Each line of the data below from the one holding "from [Open] to the answer of a command." to the one holding "(replicateTo, snapshots, heartbeats, pipelines", inclusive, is to be reproduced exactly; no other line belongs in the answer.

>>

(* ===== verification/Prelude.v ===== *)
(** * freno: a cooperative, highly available throttler service

    freno answers one question for many clients: may this app write to this MySQL cluster now?  A
    group of freno nodes elects a leader, by raft or through a MySQL table; the leader probes the
    replicas of every configured cluster, aggregates what it reads into one metric per cluster and
    compares the metric with a threshold.  Operators throttle apps and skip hosts over HTTP; those
    commands reach every node through the consensus service.

    This development models the decision path from the configuration to the HTTP answer, both
    consensus back ends, and the raft library the repository carries under internal/raft, and proves
    what makes them correct.  Definitions are executable and keep the names of the source: a method
    [func (t *T) M()] is [T_M], or [M] where that is unambiguous; record fields carry a prefix.

    ** Conventions

    - Errors are values of [error]: a [Sentinel] is a package-level variable compared by identity, an
      [Errorf] is allocated where it is returned.  Code that can panic has an [outcome].
    - [int] and [uint64] are [Z] with [wrap64] and [wrapu64] where the code can overflow; strings are
      byte strings; [float64] is IEEE 754 binary64 (GoFloat.v); times are Unix nanoseconds, and the
      zero [time.Time] is [zero_time].
    - The clock, random numbers, the environment, files, SQL servers, HTTP answers, JSON, msgpack,
      httprouter and BoltDB are arguments, or classes with laws that state their documented
      behaviour; every property that assumes such a law has a witness with a concrete instance.
    - Calls that can fail (disk, network, transactions) take their failure from an argument, so that
      theorems quantify over failures.
    - Maps are [gmap]; where Go ranges over a map, the order is an argument.
    - A goroutine is a value that is started by one step and run by a later one (Operate.v), so that
      theorems quantify over interleavings.  An operation of the consensus service takes the updates that
      other callers make to the throttler while it runs as an argument ([meanwhile]).  The goroutines of raft (the main loops, runFSM,
      runSnapshots, the streams, the pipelines) are functions of one event, their channels part of
      the state.

    ** Files

    - Prelude.v: errors, outcomes, machine integers, time, tactics ([zbool]) and the hint database
      [freno].  GoStrings.v, GoFloat.v, GoNet.v, GoCrc64.v: the parts of strings, strconv, regexp,
      sort, float64, net and hash/crc64 that the program uses.  GoCache.v: the expiring cache
      (vendor/.../go-cache) that holds all shared throttler state.
    - Base.v (pkg/base): metric results, metric health, the HTTP client.  Mysql.v (pkg/mysql):
      instance keys, probes, reading and caching a metric, HTTP checks.  Config.v (pkg/config):
      settings, inheritance, environment expansion, reading files.
    - Haproxy.v, Proxysql.v, Vitess.v (pkg/haproxy, pkg/proxysql, pkg/vitess): where the hosts of a
      cluster come from.
    - Aggregate.v (pkg/throttle/mysql.go), Throttler.v and Refresh.v (pkg/throttle/throttler.go: the
      state and its operations; host discovery per cluster), Operate.v (the main loop as a transition
      system), Check.v (check.go: the decision), Metrics.v (the counters and gauges of the checks, the
      throttler and the monitors, on go-metrics' registry).
    - Fsm.v, MysqlBackend.v, Consensus.v (pkg/group): the raft state machine and its snapshots; the
      MySQL back end with its loop; the consensus interface [ConsensusService] with its laws and both
      instances.  GroupStore.v (store.go, raft.go, fsm.go): the raft store on the modelled raft node,
      from [Open] to the answer of a command.
    - RaftBase.v (types, configuration, peers), Inflight.v (inflight.go), BoltStore.v
      (internal/raft-boltdb and the [LogStore] and [StableStore] interfaces), Raft.v (raft.go: RPC
      handlers, elections, log application, snapshots, restart), RaftElection.v (a cluster of such
      nodes), RaftReplication.v (the leader's side: replication.go, dispatchLogs), RaftStream.v
      (replicateTo, snapshots, heartbeats, pipelines and the loop of a stream, over a transport
      class), RaftLeader.v (runFollower, runCandidate, runLeader and leaderLoop by events, the
      requests of the application and their futures), RaftMatching.v (a cluster whose nodes elect,
      dispatch and replicate), RaftNotify.v (the notices of leadership), RaftFsm.v (runFSM, runSnapshots, takeSnapshot,
      restoreSnapshot over the [FSM] and [SnapshotStore] classes), RaftAnswers.v (the node as a
      whole: main loop, state machine and snapshots interleaved).
    - RaftStores.v (inmem_store.go, log_cache.go), FileSnapshot.v (file_snapshot.go over a directory
      tree), NetTransport.v and NetPipeline.v (net_transport.go, tcp_transport.go: byte streams,
      pooled connections, the server loop), InmemTransport.v (inmem_transport.go, observer.go).
    - Api.v and Routes.v (pkg/http/api.go): the handlers, against any consensus service that keeps
      its laws, and the routes that reach them.  Main.v (cmd/freno/main.go): from the flags to the
      served API.

    How they interact: Main starts a throttler (Operate), a consensus service (Consensus, over
    GroupStore or MysqlBackend) and the API (Routes, Api).  The API asks Check, which reads what
    Operate wrote; it sends commands to the consensus service, whose state machine (Fsm) writes them
    to the same throttler.  GroupStore gives RaftAnswers' node the throttler as its state machine,
    BoltStore as its log and FileSnapshot as its snapshots; nodes talk through NetTransport.

    ** What the theorems show

    - The decision.  [Check.Check_OK_iff] says exactly when a check is answered 200;
      [throttled_app_gets_417], [low_priority_backs_off] and [idle_node_answers_404] follow throttled
      apps, low priority apps and nodes that stopped collecting to the status code, over every run of the
      loop that does not undo them; [overloaded_cluster_throttles] goes from the probes of an overloaded
      cluster through the aggregation tick to the 429 of every check.  [reachable_follows_configuration] is the
      invariant of the loop over all interleavings: only configured hosts are probed, only configured
      clusters published, thresholds are those of the configuration.
    - Aggregation.  [aggregateMySQLProbes_spec] describes every branch;
      [aggregate_ignores_at_most] bounds what is ignored, [aggregate_order_irrelevant] shows that the
      order of the map does not matter.
    - Discovery and configuration: parsing of the HAProxy page, the flapping guard of ProxySQL, the
      probes a refresh may hand over, inheritance of settings, termination of the expansion loop.
    - State: purging is invisible, throttles of different names do not interfere, skips last until
      they expire, the share domain reports its worst service.
    - From request to effect.  [requests_reach_their_handler]: every path reaches the handler that the
      table of the API gives for it; [throttle_request_takes_effect]: a throttle request that is answered
      200 throttles the app until its time is over, against any router and consensus service that keep
      their contracts; [raft_command_takes_effect]: a command that the modelled node answers is applied
      and in force, under any interleaving; [node_commits] discharges what Consensus.v asks of raft.  [main_serves] and
      [opened_store_starts_clean] are about the start.
    - Reporting.  [metric_names_never_clash]: whatever names clients choose, no metric is used as
      another kind, which would panic; [push_mirrors_throttles].
    - Consensus.  [replicas_agree] for the raft state machine, [at_most_one_leader] and
      [leadership_takeover] for the leases of the MySQL back end,
      [throttle_survives_leader_change] for the state it shares.
    - Raft.  [inflight_refines]: the tracker hands over exactly the longest prefix of entries that
      have their quorum, in log order.  [bolt_store_refines]: the disk is a map from indices to
      entries under failing transactions.  [election_safety]: one leader per term, over message loss,
      duplication, disk failures and restarts.  [appendEntries_appends], [replication_copies_log],
      [rejection_backs_up], [committed_entries_applied], [compactLogs_keeps]: what replication does
      to a follower's log and state machine.  [replicateTo_catches_up]: a stream ends, with the
      follower's log equal to the leader's.  [log_matching]: in a cluster that elects and replicates,
      with requests reordered, repeated and lost, failing disks and restarts, and without snapshots,
      two logs that share an entry agree on all before it.  [no_future_lost]: every request of the
      application is waiting or answered, in every loop and across changes of leadership, on nodes that
      keep the entries they have applied; [truncation_loses_future] shows what happens on others.
    - Storage and transport.  [opened_snapshot_is_complete] and [snapshot_recovers]: a snapshot that
      can be opened is one that was written to its end, under failing calls, and a restart hands
      exactly its bytes to the state machine.  [log_cache_transparent]: the cache is invisible.  [calls_get_their_answers] and
      [pipeline_in_order]: an answer that a caller gets is the answer to its own request.
    - Defects.  Some theorems state what the code does and should not:
      [snapshot_makes_freno_forget], [check_if_exists_poisons_404], [unthrottled_app_comes_back],
      [commit_without_quorum], [heartbeat_makes_second_leader], [refused_snapshot_is_executed],
      [snapshot_keeps_stale_log], and, not among the numbered properties, [late_append_truncates], [truncation_loses_future],
      [half_persisted_vote_skips_log_check], [failed_append_leaves_hole], [shouldSnapshot_underflow],
      [replicas_diverge_without_ratio], [SkipHost_bad_ttl_still_skips], [low_priority_flag_leaks],
      [failed_mysql_backend_panics], [proxysql_settings_never_inherited],
      [expand_addresses_diverges], [ParseHosts_truncated_row_panics],
      [ReadThrottleMetric_cached_wrong_cluster], [close_hides_lost_metadata],
      [cache_serves_lost_entry], [inmem_suffix_lost], [late_answer_blocks],
      [raft_datadir_flag_alone].

    ** Bounds and fuel

    - [Config.expand_addresses] has fuel because the loop need not end;
      [expand_addresses_terminates] gives the fuel that is enough (the dollar signs of the addresses
      plus one) when values have no dollar sign, and the other case does not end for any fuel.
    - [Inflight.notify] runs with the number of tracked operations as fuel, which is always enough
      ([notify_fuel_enough], and [inflight_refines] has no out-of-fuel case).
    - [RaftStream.replicateTo] has fuel for its rounds, and [replicateTo_catches_up] gives a number
      that is enough.  [RaftStores.delete_from] counts the steps of a loop that wraps around;
      [InmemTransport.disconnect_loop] has the number of pipelines, one of which each turn consumes;
      the server loop [handleConn] takes any fuel: running out of it is waiting for more bytes, and the
      number of bytes received is enough, as every request takes one at least.
    - The loops over index ranges ([CommitRange], [read_logs], [process_range]) count their
      iterations; the ranges end below 2^64 - 1, where the Go loops would not terminate.
    - Raft terms and indices are below 2^64; clock readings are within [int64] ([clock_ok]).

    ** Not modelled

    - Elections assume a fixed membership and that a node handles one event at a time.  The transport
      may run an empty append request (a heartbeat) concurrently with the main loop
      (processHeartbeat); [election_safety] does not cover that interleaving, and
      [heartbeat_makes_second_leader] shows that it could not.
    - [log_matching] covers requests of any age, but each is read from the log in one step, while a
      stream reads beside the main loop; concurrent heartbeats are left out as above, and snapshots,
      after which it does not hold ([snapshot_keeps_stale_log]).
    - That a committed entry is never lost is not stated for the cluster, as the code does not keep it:
      acknowledged entries are deleted by a late request ([late_append_truncates]), counted twice
      ([commit_without_quorum]) and missed by a vote ([half_persisted_vote_skips_log_check]).
    - Waits and timers: how long a failing stream backs off is computed, the waiting is not; which
      timer fires is an event.
    - The places of raft.go that notify observers, of which freno registers none.
    - The accepting of HTTP connections, the parsing of the command line, the output of pprof and of the expvar page.
    - Logging, armon/go-metrics' statistics of raft, memcache beyond the entry written.
    - bench.go, which only go test runs.

    ** Plan

    The program's own logic is modelled.  Left for an extension: streams that read the log while the
    main loop writes it, as steps of the cluster of RaftMatching.v; clusters whose membership changes
    while they elect. *)
From Stdlib Require Export ZArith Lia Ascii SpecFloat.
From stdpp Require Export sorting.
From stdpp Require Export base option list gmap strings pretty.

<<

● RESULT OF THIS EXERCISE
      from [Open] to the answer of a command.
    - RaftBase.v (types, configuration, peers), Inflight.v (inflight.go), BoltStore.v
      (internal/raft-boltdb and the [LogStore] and [StableStore] interfaces), Raft.v (raft.go: RPC
      handlers, elections, log application, snapshots, restart), RaftElection.v (a cluster of such
      nodes), RaftReplication.v (the leader's side: replication.go, dispatchLogs), RaftStream.v
      (replicateTo, snapshots, heartbeats, pipelines and the loop of a stream, over a transport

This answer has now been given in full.